Conservation Innovation Grant (CIG)
Pasture-raised, outdoor hog production has increased in popularity among North Carolina producers seeking to diversify and add value to their farming operations. Pasture raised hogs are often a first choice (after poultry) on many small farms because they can be raised on small acreages, grow quickly, and offer a variety marketable products. But hogs pose a special set of problems when raised on pasture. First, they love to root, which destroys plants and exposes the soil to the elements. Second, they compact the soil which decreases rainwater infiltration and disrupts the soil profile making it harder for plants to grow. Without proper BMPs (Best Management Practices) hogs pose a threat to our state’s soil and water resources.

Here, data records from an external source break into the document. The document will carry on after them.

(** C2, as stated, fails: after a 4x4 frame, a decoded 2x2 frame does not
    become the previous raster. *)
Lemma motion_mismatch_counterexample :
  ¬ mismatch_updates_prev_state (H := toy_cv2) (float_of_Z 0).
Proof.
  intros Hclaim.
  assert (shape (Cv2 := toy_cv2) ([4; 4]%nat, 10)
          ≠ shape (Cv2 := toy_cv2) ([2; 2]%nat, 99)) as Hshape by discriminate.
  specialize (Hclaim (motion_scan (float_of_Z 0) motion_init ["f0.jpg"])
                "small.jpg" ([2; 2]%nat, 99) ([4; 4]%nat, 10)
                eq_refl eq_refl Hshape).
  vm_compute in Hclaim. discriminate Hclaim.
Qed.

(** The run behind it: the 2x2 frame is passed over and the next 4x4 frame
    is compared with the 4x4 raster stored before. *)
Example motion_mismatch_run :
  prev_frame (motion_scan (H := toy_cv2) (float_of_Z 0) motion_init
                ["f0.jpg"; "small.jpg"]).1
  = Some ([4; 4]%nat, 10).
Proof. reflexivity. Qed.

(** C2, amended: when the current frame decodes but its dimensions differ
    from those of the stored previous raster, the whole turn is skipped
    without failing the scan: nothing is compared, appended or printed, and
    the previous raster stays.  The current raster becomes the previous one
    when no previous raster is stored, and, whatever the selection, when the
    dimensions match and the flow magnitude is computed. *)
Theorem motion_mismatch_skips_turn `{Cv2} (threshold : pyfloat)
    (st : motion_state * list string) (frame_path : string) (frame : ndarray) :
  imread frame_path IMREAD_GRAYSCALE = Ok (Some frame) →
  match prev_frame st.1 with
  | None =>
      motion_step threshold st frame_path
      = ({| m_selected := m_selected st.1; prev_frame := Some frame |}, st.2)
  | Some prev =>
      (shape prev ≠ shape frame → motion_step threshold st frame_path = st) ∧
      (shape prev = shape frame →
       ∀ flow m,
         calcOpticalFlowFarneback prev frame farneback_config = Ok flow →
         norm_mean flow = Ok m →
         motion_step threshold st frame_path
         = ({| m_selected := if float_gt m threshold
                             then m_selected st.1 ++ [frame_path]
                             else m_selected st.1;
               prev_frame := Some frame |}, st.2))
  end.
Proof.
  intros Hf. unfold motion_step, motion_body. rewrite Hf.
  destruct st as [vars out]. simpl.
  destruct (prev_frame vars) as [prev|]; [|done].
  split.
  - intros Hshape. by rewrite bool_decide_eq_true_2.
  - intros Hshape flow m Hflow Hm.
    rewrite bool_decide_eq_false_2 by (by intros ?).
    rewrite Hflow. simpl. rewrite Hm. done.
Qed.
(** X8. Only the update command touches the files: under any other command
    (start, status, or a word that is no command) the directory and the
    contents of its files stay as they were through the whole run, and the
    trace holds console output, the spawning of the child and shutdown
    requests only: nothing is unlinked, created, written or downloaded. *)
Theorem other_commands_leave_files d i n evs :
  arg_command argv ≠ "update" →
  let w := run versions host argv unzip d i n evs in
  dir w = d ∧ inodes w = i ∧ pending w = ∅ ∧
  (∀ e, e ∈ trace w → is_console_or_get e = true).
Proof.
  intros Hcmd w. subst w. unfold run.
  destruct (main_not_update (boot d i n) Hcmd) as [(Hd & Hi & _ & Hp) Ha].
  set (w1 := world_of (main versions host argv (boot d i n))) in *.
  destruct (no_pending_run w1 evs Hp) as (Hd' & Hi' & Hp' & Ha').
  split_and!; [by rewrite Hd', Hd|by rewrite Hi', Hi|done|].
  intros e He. destruct (Ha' e He) as [He1|?]; [|done].
  destruct (Ha e He1) as [He0|Hq].
  - simpl in He0. by apply elem_of_nil in He0.
  - by destruct e.
Qed.

End OtherCommands.

(** ** The status and start commands *)

Section StatusAndStart.

Variable versions : Versions.
Variable host : Host.
Variable argv : Argv.
Variable unzip : string → option (list (string * string)).

Lemma report_line d b w :
  report (scanned versions host d b) w =
  Ret () (add_effect (ConsoleLog (status_line versions host d b)) w).
Proof.
  unfold report, status_line.
  destruct (bin_exists (scanned versions host d b));
    [|destruct (bin_outOfDateExists (scanned versions host d b))]; reflexivity.
Qed.

Lemma main_status d i n :
  arg_command argv = "status" →
  world_of (main versions host argv (boot d i n)) =
  add_effect (ConsoleLog (status_line versions host d ie))
    (add_effect (ConsoleLog (status_line versions host d chrome))
       (add_effect (ConsoleLog (status_line versions host d standalone))
          (boot d i n))).
Proof.
  intros H.
  assert (Hm : main versions host argv (boot d i n) =
               (report (scanned versions host d standalone);;
                report (scanned versions host d chrome);;
                report (scanned versions host d ie)) (boot d i n)).
  { unfold main. rewrite H. reflexivity. }
  rewrite Hm, bind_eq, report_line, bind_eq, report_line, report_line.
  reflexivity.
Qed.

(** What decides the line of the status command. *)
Lemma status_line_cases d b :
  let bin := binaries versions host b in
  (is_Some (d !! bin_filename bin) →
   status_line versions host d b = bin_name bin ++ " is up to date") ∧
  (d !! bin_filename bin = None →
   (∃ file, is_Some (d !! file) ∧ contains file (bin_prefix bin) = true) →
   status_line versions host d b = "**" ++ bin_name bin ++ " needs to be updated") ∧
  (d !! bin_filename bin = None →
   (∀ file, is_Some (d !! file) → contains file (bin_prefix bin) = false) →
   status_line versions host d b = bin_name bin ++ " is not present").
Proof.
  intros bin. unfold status_line.
  change (bin_exists (scanned versions host d b))
    with (bool_decide (is_Some (d !! bin_filename bin))).
  change (bin_outOfDateExists (scanned versions host d b))
    with (existsb (λ file, contains file (bin_prefix bin) &&
                           negb (String.eqb file (bin_filename bin)))
                  (elements (dom d))).
  change (bin_name (scanned versions host d b)) with (bin_name bin).
  split_and!.
  - intros H. by rewrite bool_decide_eq_true_2.
  - intros Habs (file & Hf & Hc).
    rewrite bool_decide_eq_false_2 by (rewrite Habs; by intros [? ?]).
    assert (He : existsb (λ file, contains file (bin_prefix bin) &&
                                  negb (String.eqb file (bin_filename bin)))
                         (elements (dom d)) = true).
    { apply List.existsb_exists. exists file. split.
      - by apply list_elem_of_In, elem_of_elements, elem_of_dom.
      - rewrite Hc. simpl. apply negb_true_iff, String.eqb_neq.
        intros ->. rewrite Habs in Hf. by destruct Hf. }
    by rewrite He.
  - intros Habs Hnone.
    rewrite bool_decide_eq_false_2 by (rewrite Habs; by intros [? ?]).
    assert (He : existsb (λ file, contains file (bin_prefix bin) &&
                                  negb (String.eqb file (bin_filename bin)))
                         (elements (dom d)) = false).
    { apply not_true_is_false. intros He.
      apply List.existsb_exists in He as (file & Hin & Hc).
      apply list_elem_of_In, elem_of_elements, elem_of_dom in Hin.
      rewrite (Hnone file Hin) in Hc. done. }
    by rewrite He.
Qed.

(** X9. The status command reads the directory and prints one line per binary,
    in the order of the registry: up to date when the expected file is there
    (whatever else is); needs to be updated when it is not but some file with
    the prefix is; not present when no file has the prefix.  It changes
    nothing, and no event adds to what it printed. *)
Theorem status_reports_the_scan d i n evs :
  arg_command argv = "status" →
  let w := run versions host argv unzip d i n evs in
  dir w = d ∧ inodes w = i ∧
  trace w = map (λ b, ConsoleLog (status_line versions host d b))
                [standalone; chrome; ie] ∧
  ∀ b, let bin := binaries versions host b in
    (is_Some (d !! bin_filename bin) →
     status_line versions host d b = bin_name bin ++ " is up to date") ∧
    (d !! bin_filename bin = None →
     (∃ file, is_Some (d !! file) ∧ contains file (bin_prefix bin) = true) →
     status_line versions host d b = "**" ++ bin_name bin ++ " needs to be updated") ∧
    (d !! bin_filename bin = None →
     (∀ file, is_Some (d !! file) → contains file (bin_prefix bin) = false) →
     status_line versions host d b = bin_name bin ++ " is not present").
Proof.
  intros Hcmd w. subst w. unfold run. rewrite main_status by done.
  set (w1 := add_effect _ _).
  destruct (idle_run host argv unzip w1 evs) as (Hd & Hi & Ht & _); [done..|].
  split_and!; [by rewrite Hd|by rewrite Hi|by rewrite Ht|].
  intros b. apply status_line_cases.
Qed.

Lemma path_str_ends a b : ends_with (path_str (path_join a b)) b.
Proof.
  exists (a ++ "/"). unfold path_str, path_join. simpl.
  induction a as [|x a IH]; [done|]. exact (f_equal (String x) IH).
Qed.

(** What [start] does when the server file is there. *)
Lemma start_found bs bc bi w :
  bin_exists bs = true →
  world_of (start host argv bs bc bi w) =
  set_supervising true
    (add_effect (ConsoleLog ("seleniumProcess.pid: " ++ pretty (child_pid host)))
       (add_effect
          (let args :=
             (["-jar"; path_str (path_join (out_dir argv) (bin_filename bs))] ++
              match seleniumPort argv with
              | Some p => if bool_decide (p ≠ 0%Z) then ["-port"; show_port p] else []
              | None => []
              end ++
              (if bin_exists bc
               then [("-Dwebdriver.chrome.driver=" ++
                      path_str (path_join (out_dir argv)
                                  (if String.eqb (os_type host) "Windows_NT"
                                   then "chromedriver.exe" else "chromedriver")))%string]
               else []) ++
              (if bin_exists bi
               then [("-Dwebdriver.ie.driver=" ++
                      path_str (path_join (out_dir argv)
                                  (if String.eqb (os_type host) "Windows_NT"
                                   then "IEDriverServer.exe" else "IEDriverServer")))%string]
               else []))%list in
           if String.eqb (process_platform host) "win32"
           then Spawn "cmd" ("/c" :: "java" :: args)
           else Spawn "java" args)
          w)).
Proof.
  intros H. unfold start. rewrite H.
  destruct (seleniumPort argv) as [p|]; [destruct (bool_decide (p ≠ 0%Z))|];
    destruct (bin_exists bc), (bin_exists bi);
    unfold spawnCommand, executableName;
    destruct (String.eqb (os_type host) "Windows_NT"),
             (String.eqb (process_platform host) "win32"); reflexivity.
Qed.

(** X10. The command line of the server.  When the server file is there, [start]
    spawns one child and prints its pid.  The arguments are [-jar] and a path
    that ends with the name of the server file; then [-port] and one more
    argument exactly when a port other than 0 is given; then one option for
    chromedriver and one for the IE driver, each exactly when the archive of
    that driver is in the directory (the driver's own file is not looked at),
    with a path that ends with the name of the driver, [.exe] added on
    Windows.  On win32 the whole goes through [cmd /c]. *)
Theorem start_command_line d i n :
  arg_command argv = "start" →
  is_Some (d !! bin_filename (binaries versions host standalone)) →
  let w := world_of (main versions host argv (boot d i n)) in
  ∃ jar port_args chrome_args ie_args,
    let args := (["-jar"; jar] ++ port_args ++ chrome_args ++ ie_args)%list in
    trace w =
      [if String.eqb (process_platform host) "win32"
       then Spawn "cmd" ("/c" :: "java" :: args) else Spawn "java" args;
       ConsoleLog ("seleniumProcess.pid: " ++ pretty (child_pid host))] ∧
    dir w = d ∧ status w = Running ∧
    ends_with jar (bin_filename (binaries versions host standalone)) ∧
    match seleniumPort argv with
    | Some p => if bool_decide (p ≠ 0%Z) then ∃ text, port_args = ["-port"; text]
                else port_args = []
    | None => port_args = []
    end ∧
    (if bool_decide (is_Some (d !! bin_filename (binaries versions host chrome)))
     then ∃ path, chrome_args = [("-Dwebdriver.chrome.driver=" ++ path)%string] ∧
                  ends_with path (if String.eqb (os_type host) "Windows_NT"
                                  then "chromedriver.exe" else "chromedriver")
     else chrome_args = []) ∧
    (if bool_decide (is_Some (d !! bin_filename (binaries versions host ie)))
     then ∃ path, ie_args = [("-Dwebdriver.ie.driver=" ++ path)%string] ∧
                  ends_with path (if String.eqb (os_type host) "Windows_NT"
                                  then "IEDriverServer.exe" else "IEDriverServer")
     else ie_args = []).
Proof.
  intros Hcmd Hjar w. subst w. rewrite main_start by done.
  rewrite (start_found (scanned versions host d standalone)
             (scanned versions host d chrome) (scanned versions host d ie)
             (boot d i n) (bool_decide_eq_true_2 _ Hjar)).
  change (bin_exists (scanned versions host d chrome))
    with (bool_decide (is_Some (d !! bin_filename (binaries versions host chrome)))).
  change (bin_exists (scanned versions host d ie))
    with (bool_decide (is_Some (d !! bin_filename (binaries versions host ie)))).
  change (bin_filename (scanned versions host d standalone))
    with (bin_filename (binaries versions host standalone)).
  eexists _, _, _, _. cbv zeta. split; [reflexivity|].
  split_and!; [done|done|apply path_str_ends| | |].
  - destruct (seleniumPort argv) as [p|]; [|done]. case_bool_decide; [eauto|done].
  - case_bool_decide; [|done]. eexists. split; [reflexivity|apply path_str_ends].
  - case_bool_decide; [|done]. eexists. split; [reflexivity|apply path_str_ends].
Qed.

In 2007, CEFS’ collaborators at NCSU were awarded a grant from the US Department of Agriculture’s Natural Resources Conservation Service (NRCS) to study the impacts of pasture raised hogs and determine what BMPs work best at curbing environmental damage. This project demonstrates and evaluates a comprehensive set of innovative conservation practices on outdoor hog production systems throughout three distinct regions of the State—the Mountains, Piedmont and Coastal Plain—that represent major production characteristics and soil types throughout the Southeast. NC Choices manages five demonstration sites at farms across North Carolina where BMPs can be implemented, evaluated, and demonstrated. Each farm demonstrates a different approach to conservation management. To learn more about the 5 demonstration farms, click here.
With support from CIG and USDA’s Sustainable Agriculture Research and Education (SARE) program, CEFS’s researchers are also implementing outdoor hog BMP trials at CEFS’ Cherry Research Farm in Goldsboro, NC.